Cuerpo (límites)

A menudo me quedo fascinado, después de cortarme el pelo o las uñas, mirando todos esos restos que hace un momento eran yo, y ya no son yo. Cosas, materia, límites que se desprenden de mi cuerpo.

Eran yo. Si con esas uñas hace un momento hubiera arañado a una persona, la habría arañado yo, yo, yo. Los mechones de pelo que se juntan debajo de la silla del peluquero. Lo que sale, en estado líquido, sólido o gaseoso, a través de mi boca, de mi nariz, de cualquier otro de mis orificios. Todo eso, deja de ser yo en el momento en que deja de estar ligado a mí, al resto de mí.

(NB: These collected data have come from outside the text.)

(** The loop of [ParseProgram] never needs more iterations than bytes are left. *)
Lemma parse_loop_total fuel prog pc :
  zlen prog <= MaxInt32 -> 0 <= pc -> (zlen prog - pc < Z.of_nat fuel) ->
  0 < Z.of_nat fuel ->
  (exists insts, parse_loop fuel prog pc = Ret insts /\
     (pc <= zlen prog -> foldr (fun i n => Len i + n) pc insts = zlen prog))
  \/ exists e, parse_loop fuel prog pc = Fail e.
Proof.
  intros Hl. revert pc. induction fuel as [|fuel IH]; [lia|]. intros pc Hpc Hf _.
  cbn [parse_loop]. pose proof (zlen_nonneg prog).
  rewrite (uint32_id (zlen prog)) by (unfold_int; lia).
  destruct (Z.ltb_spec pc (zlen prog)); [|left; exists []; simpl; split; [done|lia]].
  destruct (ParseOp prog pc) as [inst|e| |] eqn:E;
    [|by right; eauto|by apply ParseOp_no_panic in E..].
  apply ParseOp_inv in E as (_ & _ & H1 & H2 & _); [|lia].
  rewrite AddUint32_ok by (unfold_int; lia).
  destruct (IH (pc + Len inst)) as [(insts & -> & Hsum)|[e ->]]; [lia..| |by right; eauto].
  left. eexists; split; [done|]. intros _. specialize (Hsum ltac:(lia)).
  enough (G : forall k l, foldr (fun i n => Len i + n) (pc + k) l
              = k + foldr (fun i n => Len i + n) pc l)
    by (cbn [foldr]; rewrite <- Hsum, G; lia).
  intros k l. induction l as [|i l IHl]; cbn [foldr]; [lia|]. rewrite IHl. lia.
Qed.

(** ** Encoding and parsing

    [encodes code inst]: wherever [code] stands in a program of valid length,
    [ParseOp] reads the instruction [inst] there. *)
Definition encodes (code : bytes) (inst : Instruction) : Prop :=
  Len inst = zlen code /\ 1 <= Len inst /\
  forall pre suf, zlen (pre ++ code ++ suf) <= MaxInt32 ->
    ParseOp (pre ++ code ++ suf) (zlen pre) = Ret inst.
(* ===== verification/VMSpec.v ===== *)
(** * What the opcodes compute

    Functional specifications of opcodes on a machine that can pay for them:
    integer arithmetic, splicing, and the verification of multiple signatures. *)

From Stdlib Require Import ZArith Lia Strings.Byte.
From S2P Require Import Prelude Checked GoSlice Crypto VMCode VM VMRun VMCost VMExec VMFindings.

(** ** Integer opcodes *)

(** The machine at the start of an instruction, with [ops] on top of the stack
    and at least [cost] to spend. *)
Record operands (vm : virtualMachine) (cost : Z) (ops rest : list slice) : Prop := {
  operands_stack : dataStack vm = ops ++ rest;
  operands_deferred : deferredCost vm = 0;
  operands_run : cost <= runLimit vm <= 2 ^ 59;
  operands_len : Forall (fun s => slen s <= 2 ^ 50) ops;
}.

(** The operation replaces its operands by the integer [z], or fails with [e]. *)
Definition computes (m : M unit) (vm : virtualMachine) (rest : list slice)
    (r : result vmerr Z) : Prop :=
  match r with
  | Ok z => exists s vm', m vm = (Ret tt, vm') /\ dataStack vm' = s :: rest /\
              sbytes (mem vm') s = int64_bytes z /\ altStack vm' = altStack vm
  | Err e => exists vm', m vm = (Fail e, vm')
  end.

(** [z] if the type [int64] holds it, and [ErrRange] otherwise. *)
Definition in_range (z : Z) : result vmerr Z := if in_int64 z then Ok z else Err ErrRange.
(* ===== verification/VMUtil.v ===== *)
(** * Standard programs: [protocol/vmutil]

    The program builder ([builder.go]) and the multisignature programs of
    [script.go]: their construction, their parsers, and that the parsers invert
    the constructions. *)

From Stdlib Require Import ZArith Lia Strings.Byte.
From S2P Require Import Prelude Checked GoSlice Crypto VMCode VM.

(** Errors of the package, and errors of [vm] it passes on; messages are not
    modelled. *)
Inductive uerr := VmErr (e : vmerr) | UErrBadValue | ErrMultisigFormat.

(** ** [builder.go] *)

Record Builder := mkBuilder { Program : bytes }.

Definition NewBuilder : Builder := mkBuilder [].
Definition AddInt64 (b : Builder) (n : Z) : Builder := mkBuilder (Program b ++ PushdataInt64 n).
Definition AddData (b : Builder) (d : bytes) : Builder := mkBuilder (Program b ++ PushdataBytes d).
Definition AddRawBytes (b : Builder) (d : bytes) : Builder := mkBuilder (Program b ++ d).
Definition AddOp (b : Builder) (op : Z) : Builder := mkBuilder (Program b ++ [byte_of_Z op]).

(** ** [script.go] *)

Definition IsUnspendable (prog : bytes) : bool :=
  (0 <? zlen prog) && (at_ prog 0 =? OP_FAIL).

Definition checkMultiSigParams (nrequired npubkeys : Z) : result uerr unit :=
  if nrequired <? 0 then Err UErrBadValue
  else if npubkeys <? 0 then Err UErrBadValue
  else if npubkeys <? nrequired then Err UErrBadValue
  else if (nrequired =? 0) && (0 <? npubkeys) then Err UErrBadValue
  else Ok tt.

Definition BlockMultiSigProgram (pubkeys : list bytes) (nrequired : Z) : result uerr bytes :=
  checkMultiSigParams nrequired (zlen pubkeys);;
  let builder := AddOp NewBuilder OP_BLOCKHASH in
  let builder := foldl AddData builder pubkeys in
  let builder := AddOp (AddInt64 (AddInt64 builder nrequired) (zlen pubkeys)) OP_CHECKMULTISIG in
  mret (Program builder).

Definition P2SPMultiSigProgram (pubkeys : list bytes) (nrequired : Z) : result uerr bytes :=
  checkMultiSigParams nrequired (zlen pubkeys);;
  let builder := AddOp (AddOp NewBuilder OP_DUP) OP_TOALTSTACK in
  let builder := AddOp builder OP_SHA3 in
  let builder := foldl AddData builder pubkeys in
  let builder := AddInt64 builder nrequired in
  let builder := AddInt64 builder (zlen pubkeys) in
  let builder := AddOp (AddOp builder OP_CHECKMULTISIG) OP_VERIFY in
  let builder := AddOp builder OP_FROMALTSTACK in
  let builder := AddOp (AddInt64 builder 0) OP_CHECKPREDICATE in
  mret (Program builder).

(** A call of a function of [vm] whose error is returned as it is, or replaced. *)
Definition vm_result {A} (r : result vmerr A) : result uerr A :=
  match r with Ok a => Ok a | Err e => Err (VmErr e) end.
Definition or_err {A} (e : uerr) (r : result vmerr A) : result uerr A :=
  match r with Ok a => Ok a | Err _ => Err e end.

(** The instructions of a program; the parser of a program that is too long for
    an index can panic, and its fuel is always enough. *)
Definition instructions (prog : bytes) : result uerr (list Instruction) :=
  match ParseProgram prog with
  | Ret insts => Ok insts
  | Fail e => Err (VmErr e)
  | Panic | OutOfFuel => Err (VmErr ErrUnexpected)
  end.

(** [pops[len(pops)-i].Data] and [.Op], for an index in range. *)
Definition from_end (pops : list Instruction) (i : nat) : Instruction :=
  nth (length pops - i) pops (mkInst 0 0 []).

(** The loop over the public keys: [return nil, 0, err] inside it returns the
    error of the last call that succeeded, which is nil. *)
Fixpoint collect_keys (acc : list bytes) (pops : list Instruction) (nrequired : Z) :
    list bytes * Z :=
  match pops with
  | [] => (acc, nrequired)
  | p :: pops =>
      if negb (zlen (Data p) =? PublicKeySize) then ([], 0)
      else collect_keys (acc ++ [Data p]) pops nrequired
  end.

Definition ParseBlockMultiSigProgram (script : bytes) : result uerr (list bytes * Z) :=
  pops ← instructions script;
  if zlen pops <? 4 then Err (VmErr ErrShortProgram)
  else if negb (Op (from_end pops 1) =? OP_CHECKMULTISIG) then Err ErrMultisigFormat
  else
    npubkeys ← or_err ErrMultisigFormat (AsInt64 (Data (from_end pops 2)));
    if negb (npubkeys =? zlen pops - 4) then Err (VmErr ErrShortProgram)
    else
      nrequired ← or_err ErrMultisigFormat (AsInt64 (Data (from_end pops 3)));
      checkMultiSigParams nrequired npubkeys;;
      let firstPubkeyIndex := zlen pops - 3 - npubkeys in
      mret (collect_keys []
              (subslice firstPubkeyIndex (firstPubkeyIndex + npubkeys) pops) nrequired).

Definition ParseP2SPMultiSigProgram (program : bytes) : result uerr (list bytes * Z) :=
  pops ← instructions program;
  if zlen pops <? 11 then Err (VmErr ErrShortProgram)
  else
    npubkeys ← vm_result (AsInt64 (Data (from_end pops 6)));
    if zlen pops - 10 <? npubkeys then Err (VmErr ErrShortProgram)
    else
      nrequired ← vm_result (AsInt64 (Data (from_end pops 7)));
      checkMultiSigParams nrequired npubkeys;;
      let firstPubkeyIndex := zlen pops - 7 - npubkeys in
      mret (collect_keys []
              (subslice firstPubkeyIndex (firstPubkeyIndex + npubkeys) pops) nrequired).

(** ** The programs as sequences of encoded instructions *)

Lemma Program_AddDatas keys b :
  Program (foldl AddData b keys) = Program b ++ concat (map PushdataBytes keys).
Proof.
  revert b. induction keys as [|k keys IH]; intros b; simpl; [by rewrite app_nil_r|].
  rewrite IH. simpl. by rewrite app_assoc.
Qed.

(** The parameters [checkMultiSigParams] accepts. *)
Lemma checkMultiSigParams_ok n m :
  checkMultiSigParams n m = Ok tt <-> (1 <= n <= m \/ n = 0 /\ m = 0).
Proof.
  unfold checkMultiSigParams.
  destruct (Z.ltb_spec n 0); [split; [done|lia]|].
  destruct (Z.ltb_spec m 0); [split; [done|lia]|].
  destruct (Z.ltb_spec m n); [split; [done|lia]|].
  destruct (Z.eqb_spec n 0), (Z.ltb_spec 0 m); simpl; split; try done; lia.
Qed.

Lemma encodes_op op :
  bool_decide (op ∈ [OP_BLOCKHASH; OP_CHECKMULTISIG; OP_DUP; OP_TOALTSTACK; OP_SHA3; OP_VERIFY;
                     OP_FROMALTSTACK; OP_CHECKPREDICATE]) = true ->
  encodes [byte_of_Z op] (mkInst op 1 []).
Proof.
  intros Hop%bool_decide_eq_true. rewrite !elem_of_cons in Hop.
  destruct_or!; try subst; try (by inversion Hop); apply encodes_plain;
    unfold OP_BLOCKHASH, OP_CHECKMULTISIG, OP_DUP, OP_TOALTSTACK, OP_SHA3, OP_VERIFY,
      OP_FROMALTSTACK, OP_CHECKPREDICATE, OP_JUMP, OP_JUMPIF; lia.
Qed.

Lemma keys_encoded keys :
  Forall (fun k => zlen k = PublicKeySize) keys ->
  exists insts, Forall2 encodes (map PushdataBytes keys) insts /\ map Data insts = keys.
Proof.
  induction 1 as [|k keys Hk _ (insts & HF & Hm)]; [by exists []|].
  destruct (PushdataBytes_encodes k) as [op He].
  { rewrite Hk. unfold PublicKeySize. unfold_int. lia. }
  exists (mkInst op (zlen (PushdataBytes k)) k :: insts). simpl. by rewrite Hm; split; [constructor|].
Qed.

Lemma collect_keys_all insts keys acc n :
  map Data insts = keys -> Forall (fun k => zlen k = PublicKeySize) keys ->
  collect_keys acc insts n = (acc ++ keys, n).
Proof.
  intros <-. revert acc. induction insts as [|i insts IH]; intros acc HF; simpl.
  - by rewrite app_nil_r.
  - apply Forall_cons in HF as [Hi HF]. rewrite Hi. simpl. rewrite IH by done. by rewrite <- app_assoc.
Qed.

Lemma ParseProgram_parts codes insts :
  Forall2 encodes codes insts -> zlen (concat codes) <= MaxInt32 ->
  instructions (concat codes) = Ok insts.
Proof. intros HF Hl. unfold instructions. by rewrite (ParseProgram_encoded _ _ HF Hl). Qed.

(** An element counted from the end. *)
Lemma from_end_app a b i : (1 <= i <= length b)%nat -> from_end (a ++ b) i = from_end b i.
Proof.
  intros Hi. unfold from_end. rewrite length_app, app_nth2 by lia. f_equal. lia.
Qed.

Lemma keys_count keys insts pre suf :
  Forall2 encodes (map PushdataBytes keys) insts ->
  zlen (pre ++ concat (map PushdataBytes keys) ++ suf) <= MaxInt32 ->
  in_int64 (zlen keys) = true.
Proof.
  intros HF Hl. apply encodes_codes_length in HF. rewrite length_map in HF.
  unfold zlen in *. rewrite !length_app in Hl. unfold_int. lia.
Qed.

(** The loop over the public keys of a parsed program. *)
Lemma keys_between keys ki head tail lo hi n :
  map Data ki = keys -> Forall (fun k => zlen k = PublicKeySize) keys ->
  lo = zlen head -> hi = zlen head + zlen keys ->
  collect_keys [] (subslice lo hi (head ++ ki ++ tail)) n = (keys, n).
Proof.
  intros Hki Hk -> ->. rewrite subslice_app; [|done|].
  - by rewrite (collect_keys_all _ keys).
  - rewrite <- Hki. unfold zlen. by rewrite length_map.
Qed.

(** Match encoded instructions with their parts. *)
Ltac encoded :=
  repeat first [assumption | apply Forall2_app | apply Forall2_cons; split | exact (List.Forall2_nil _)
               | apply encodes_op; reflexivity].

(** ** Round trips *)

(** a block multisignature program is parsed back into the keys and the
    quorum it was built from. *)
Lemma BlockMultiSig_roundtrip keys n prog :
  Forall (fun k => zlen k = PublicKeySize) keys -> in_int64 n = true ->
  BlockMultiSigProgram keys n = Ok prog -> zlen prog <= MaxInt32 ->
  ParseBlockMultiSigProgram prog = Ok (keys, n).
Proof.
  intros Hkeys Hn. unfold BlockMultiSigProgram.
  destruct (checkMultiSigParams n (zlen keys)) as [[]|] eqn:Hp; [|done].
  cbn [mbind result_bind]. intros [= <-]. cbn [Program AddOp AddInt64]. rewrite Program_AddDatas.
  cbn [Program AddOp NewBuilder]. rewrite app_nil_l, <- !app_assoc. intros Hl.
  destruct (keys_encoded keys Hkeys) as (ki & HF & Hki).
  pose proof (keys_count _ _ [byte_of_Z OP_BLOCKHASH] _ HF Hl) as Hm.
  destruct (PushdataInt64_encodes n Hn) as (o1 & d1 & E1 & D1).
  destruct (PushdataInt64_encodes _ Hm) as (o2 & d2 & E2 & D2).
  set (i1 := mkInst o1 _ d1) in *. set (i2 := mkInst o2 _ d2) in *.
  set (tail := [i1; i2; mkInst OP_CHECKMULTISIG 1 []]).
  set (insts := [mkInst OP_BLOCKHASH 1 []] ++ ki ++ tail).
  pose proof (ParseProgram_parts ([[byte_of_Z OP_BLOCKHASH]] ++ map PushdataBytes keys ++
    [PushdataInt64 n; PushdataInt64 (zlen keys); [byte_of_Z OP_CHECKMULTISIG]]) insts) as Hi.
  rewrite !concat_app in Hi. cbn [concat] in Hi. rewrite !app_nil_r in Hi.
  unfold ParseBlockMultiSigProgram.
  rewrite Hi; [|encoded|done].
  cbn [mbind result_bind].
  assert (zlen insts = 4 + zlen keys) as Hlen.
  { unfold insts. rewrite !zlen_app. rewrite <- Hki. unfold zlen. rewrite length_map. simpl. lia. }
  pose proof (zlen_nonneg keys).
  rewrite Hlen. rewrite (proj2 (Z.ltb_ge _ _)) by lia.
  assert (Htl : forall i, (1 <= i <= 3)%nat -> from_end insts i = from_end tail i).
  { intros i Hi'. unfold insts. rewrite app_assoc. apply from_end_app. simpl. lia. }
  rewrite !Htl by lia. unfold from_end. cbn [length tail nth Nat.sub Op Data i1 i2].
  rewrite Z.eqb_refl, D2, D1. cbn [or_err negb mbind result_bind].
  replace (4 + zlen keys - 4) with (zlen keys) by lia. rewrite Z.eqb_refl, Hp. cbn [negb].
  unfold insts. by rewrite (keys_between keys ki) by (try done; unfold zlen; simpl; lia).
Qed.

(** A pay-to-signature-program is parsed back into the keys and the quorum it
    was built from, also when other instructions were put in front of it. *)
Lemma P2SPMultiSig_roundtrip codes pre keys n prog :
  Forall2 encodes codes pre ->
  Forall (fun k => zlen k = PublicKeySize) keys -> keys <> [] -> in_int64 n = true ->
  P2SPMultiSigProgram keys n = Ok prog -> zlen (concat codes ++ prog) <= MaxInt32 ->
  ParseP2SPMultiSigProgram (concat codes ++ prog) = Ok (keys, n).
Proof.
  intros Hpre Hkeys Hne Hn. unfold P2SPMultiSigProgram.
  destruct (checkMultiSigParams n (zlen keys)) as [[]|] eqn:Hp; [|done].
  cbn [mbind result_bind]. intros [= <-]. cbn [Program AddOp AddInt64]. rewrite Program_AddDatas.
  cbn [Program AddOp NewBuilder]. rewrite app_nil_l, <- !app_assoc. intros Hl.
  destruct (keys_encoded keys Hkeys) as (ki & HF & Hki).
  assert (Hm : in_int64 (zlen keys) = true).
  { rewrite !app_assoc, <- (app_assoc _ (concat (map _ _))) in Hl. rewrite <- !app_assoc in Hl.
    rewrite 3!app_assoc in Hl. exact (keys_count _ _ _ _ HF Hl). }
  destruct (PushdataInt64_encodes n Hn) as (o1 & d1 & E1 & D1).
  destruct (PushdataInt64_encodes _ Hm) as (o2 & d2 & E2 & D2).
  destruct (PushdataInt64_encodes 0 eq_refl) as (o3 & d3 & E3 & _).
  set (i1 := mkInst o1 _ d1) in *. set (i2 := mkInst o2 _ d2) in *. set (i3 := mkInst o3 _ d3) in *.
  set (plain op := mkInst op 1 []).
  set (head := pre ++ [plain OP_DUP; plain OP_TOALTSTACK; plain OP_SHA3]).
  set (tail := [i1; i2; plain OP_CHECKMULTISIG; plain OP_VERIFY; plain OP_FROMALTSTACK; i3;
                plain OP_CHECKPREDICATE]).
  pose proof (ParseProgram_parts ((codes ++
    [[byte_of_Z OP_DUP]; [byte_of_Z OP_TOALTSTACK]; [byte_of_Z OP_SHA3]]) ++
    map PushdataBytes keys ++
    [PushdataInt64 n; PushdataInt64 (zlen keys); [byte_of_Z OP_CHECKMULTISIG]; [byte_of_Z OP_VERIFY];
     [byte_of_Z OP_FROMALTSTACK]; PushdataInt64 0; [byte_of_Z OP_CHECKPREDICATE]])
    (head ++ ki ++ tail)) as Hi.
  rewrite !concat_app in Hi. cbn [concat] in Hi. rewrite !app_nil_r, <- !app_assoc in Hi.
  unfold ParseP2SPMultiSigProgram.
  rewrite Hi; [|unfold head; rewrite <- app_assoc; encoded|done].
  cbn [mbind result_bind].
  assert (Hlen : zlen (head ++ ki ++ tail) = zlen pre + 10 + zlen keys).
  { unfold head. rewrite !zlen_app, <- Hki. unfold zlen. rewrite length_map. simpl. lia. }
  assert (1 <= zlen keys) by (destruct keys; [done|unfold zlen; simpl; lia]).
  pose proof (zlen_nonneg pre). rewrite Hlen. rewrite (proj2 (Z.ltb_ge _ 11)) by lia.
  assert (Htl : forall i, (1 <= i <= 7)%nat -> from_end (head ++ ki ++ tail) i = from_end tail i).
  { intros i Hi'. rewrite app_assoc. apply from_end_app. simpl. lia. }
  rewrite !Htl by lia. unfold from_end. cbn [length tail nth Nat.sub Op Data i1 i2].
  rewrite D2, D1. cbn [vm_result mbind result_bind]. rewrite (proj2 (Z.ltb_ge _ (zlen keys))) by lia.
  rewrite Hp. cbn [mbind result_bind].
  rewrite (keys_between keys ki); [done|done|done| |]; unfold head; rewrite ?zlen_app; unfold zlen; simpl; lia.
Qed.

(** ** Examples *)

Definition key_a : bytes := replicate 32 x61.
Definition key_b : bytes := replicate 32 x62.

Lemma BlockMultiSig_roundtrip_witness :
  exists prog, BlockMultiSigProgram [key_a; key_b] 2 = Ok prog /\
    ParseBlockMultiSigProgram prog = Ok ([key_a; key_b], 2).
Proof.
  eexists. split; [reflexivity|].
  apply BlockMultiSig_roundtrip; [repeat constructor|reflexivity|reflexivity|by vm_compute].
Defined.

(** A program with one key of 31 bytes. *)
Definition short_key_program : bytes :=
  byte_of_Z OP_BLOCKHASH :: PushdataBytes (replicate 31 x61) ++ PushdataInt64 1 ++ PushdataInt64 1
  ++ [byte_of_Z OP_CHECKMULTISIG].

(** the parser of block programs reports success for a program with a key of
    the wrong length, with no keys and a quorum of 0: the error it returns from
    inside the loop over the keys is the nil error of the last successful call. *)
Lemma ParseBlockMultiSig_swallows_bad_key :
  ParseBlockMultiSigProgram short_key_program = Ok ([], 0).
Proof. vm_compute. reflexivity. Qed.
(* ===== verification/Legacy.v ===== *)
(** * The serialized forms of transactions and blocks: [protocol/bc/legacy]

    The data of [transaction.go], [txinput.go], [txoutput.go], [spend.go],
    [issuance.go], [output_commitment.go], [block_header.go] and [block.go], how they
    are written to a buffer and read back.  The mapping to entries is in [LegacyMap].

    A write to a buffer appends to it; it can stop with an error when a value is out
    of range, and panic when an asset identifier is missing. *)

From Stdlib Require Import ZArith Lia Strings.Byte.
From stdpp Require Import gmap.
From S2P Require Import Prelude Crypto Encoding Bc.

(** ** Writing *)

Inductive wres := Wrote (w : Buffer) | WFail (e : serr) (w : Buffer) | WPanic.

Definition Wr : Type := Buffer -> wres.

(** [if err := a(w); err != nil { return err }; return b(w)] *)
Definition wseq (a b : Wr) : Wr := fun w =>
  match a w with Wrote w => b w | r => r end.

Declare Scope wr_scope.
Delimit Scope wr_scope with wr.
Notation "a +++ b" := (wseq a b) (at level 60, right associativity) : wr_scope.
Open Scope wr_scope.

Definition wnop : Wr := Wrote.

Definition of_write (f : Buffer -> (Z * option serr) * Buffer) : Wr := fun w =>
  match f w with ((_, None), w) => Wrote w | ((_, Some e), w) => WFail e w end.

Definition wraw (bs : bytes) : Wr := of_write (fun w => Write w bs).
Definition wvarint31 (n : Z) : Wr := of_write (fun w => WriteVarint31 w n).
Definition wvarint63 (n : Z) : Wr := of_write (fun w => WriteVarint63 w n).
Definition wvarstr (s : bytes) : Wr := of_write (fun w => WriteVarstr31 w s).
Definition wvarstrs (l : list bytes) : Wr := of_write (fun w => WriteVarstrList w l).
Definition whash (h : Hash) : Wr := wraw (Bytes h).

(** [WriteExtensibleString] with a function that can panic. *)
Definition wext (suffix : bytes) (f : Wr) : Wr := fun w =>
  match f [] with
  | WPanic => WPanic
  | Wrote b => of_write (fun w => WriteExtensibleString w suffix (fun _ => (None, b))) w
  | WFail e b => of_write (fun w => WriteExtensibleString w suffix (fun _ => (Some e, b))) w
  end.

Un día, decido experimentar. Me corto el pelo, todo el pelo, cada uno de los pelos de mi cuerpo. Me corto las uñas de manos y pies, me limpio hasta donde alcanzo a limpiarme. Quiero regresar a un estado de pureza o de concentración absoluta en el que no haya distancia entre los límites de yo y yo. Creo haberlo conseguido después de no comer durante varios días, cuando me desmayo delante del espejo.

Pero no es suficiente, porque sigo sin saber dónde está el núcleo de mí, la esencia que si la cortas y la separas del resto, deja de haber yo donde antes había un yo.

Ya me conocéis, ya sabéis hacia dónde va esto.

Empiezo por cortarme las orejas, que siempre me han parecido superfluas y antiestéticas. Los dedos anulares de cada mano. El dedo pequeño de cada pie. Los dientes. (La sangre que voy perdiendo en el proceso, era yo hasta que empapa la toalla con la que intento parar la hemorragia).

Estoy purificándome, pero todavía no me he encontrado en medio de toda esta carnalidad. Mi grasa. ¿Soy mi grasa? ¿Los círculos de grasa de mi tripa, forman parte de mi identidad, de mi voluntad? Una libra de carne, reclamaba el mercader de Venecia, y quizás no estaba reclamando demasiado.

¿Soy yo el dolor que me traspasa o el dolor es ajeno a mí y debo ignorarlo? (Cuando duele, es que está curando, dice la sabiduría popular).

Estoy ya muy débil, así que me cuesta bastante trabajo cortarme la mano izquierda. Para qué quiero la mano izquierda, no es imprescindible, por lo tanto no puede pertenecer a mi yo esencial. Y sin embargo, si con esa mano izquierda ayer hubiera apretado un gatillo, sería yo el que apretaba el gatillo. Esa mano que ahora se retuerce en el suelo (¿se retuerce? No se retuerce, yace, está, es) nadie sensato habría dicho que no era parte de mi yo.

Me miro al espejo. Soy un adefesio sanguinolento, un muñón andante. Y sin embargo, racionalmente, sé que estoy más cerca de mí mismo que nunca, que soy más yo (porque soy menos yo) que antes de empezar todo este proceso.

¿Es mi sexo fundamental en mi forma de definirme a mí mismo? ¿O si cuelga ahí, externo y amorfo, es para indicar precisamente que es periférico a la verdadera naturaleza del yo? Con la mano derecha, con mi única mano, cojo el cuchillo. Rajo, sajo, corto, mutilo.

Me despierto en una cama blanca envuelto en una nube de morfina. La cara de mi madre. “¿Qué te has hecho, hijo mío?”, me dice, “¿qué te has hecho?”.

La miro borrosa y turbulenta. “Mamá”, le digo desde mi boca desdentada, antes de desmayarme otra vez, “ahora soy feliz. Ahora soy yo. Me he encontrado”.